Date: 2009-01-20 01:56 am (UTC)
From: [identity profile] mungo-jerrie.livejournal.com
"I know, I'm writing a review and I'm being really negative"

Ah, is it that time already? :) Seems like every few months, you disinter Jane and have a go at her work. I think most of Pros fandom know you don't like her writing-word choice, characterization, attitudes, themes, the lot. She *is* a big part of early fandom, and a lot of older fans *do* like her work (as do a lot of new fans) and she *was* prolific, so if you want to "review" Pros in a lit crit sense, you do run smack in to Jane...but this is beginning to sound like a very old tune. To paraphrase a catchphrase from another fandom, "she's dead, Jim." We got it the first time.

Unless of course, you simply find it therapeutic, to go over and over the things you don't like about Jane's work? Our dog has a wooly toy, made out of a bit of old sheepskin. When he's had a bad day, he digs it out and beats the *snot* out of it. He seems to feel very much better about life after. :)

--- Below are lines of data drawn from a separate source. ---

(** C8: over any sequence of allocations, reference and release operations
    the invariant holds and no page ever enters a free list: a page that was
    allocated once can never be allocated again, even after all its references
    were released. *)
Theorem pages_never_return s s' :
  pg_inv s -> rtc pg_step s s' ->
  pg_inv s' /\ forall b y, y ∈ free_pages s' b -> y ∈ free_pages s b.
Proof.
  intros Hinv Hsteps. revert Hinv. induction Hsteps as [s|s s1 s' H1 _ IH]; intros Hinv; [done |].
  destruct (step_inv _ _ Hinv H1) as [Hinv1 Hf]. destruct (IH Hinv1) as [Hinv' Hf']. eauto.
Qed.

(** Allocating the only two pages, releasing one and allocating again. *)
Definition demo_leak : outcome (Z * pg_st) :=
  (x <- mm_pgalloc 1; _ <- mm_pgalloc 1; mm_pgfree x;; mm_pgalloc 1) demo.

Example demo_leak_null : exists s', demo_leak = Ok (0, s').
Proof. eexists. vm_compute. reflexivity. Qed.

Lemma pages_never_return_witness : exists s',
  rtc pg_step demo s' /\ pg_inv s' /\ forall b y, y ∈ free_pages s' b -> y ∈ free_pages demo b.
Proof.
  destruct (mm_pgalloc 1 demo) as [[r s']| | |] eqn:E; [| vm_compute in E; discriminate E ..].
  exists s'. assert (Hs : rtc pg_step demo s').
  { apply rtc_once. exact (step_alloc demo 1 r s' E). }
  split; [exact Hs | exact (pages_never_return demo s' demo_inv Hs)].
Defined.

End PgAlloc.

Here's a question for you: why don't you *write* more? I've read your fic; I *like* your fic. Twenty or thirty years from now, all that the fandom may know about *you* might be your fic.

It'd be a shame if there weren't more of it because you spend all your time reviewing old work. A fan once complained that she didn't like the Pros fandom because all they did was spend their time going over and over old fic. I objected, because I consider thirty years of fic to be a treasure...but now I wonder if she wasn't right-if *that's* the public perception of Pros fandom: obsessed with reviewing the past.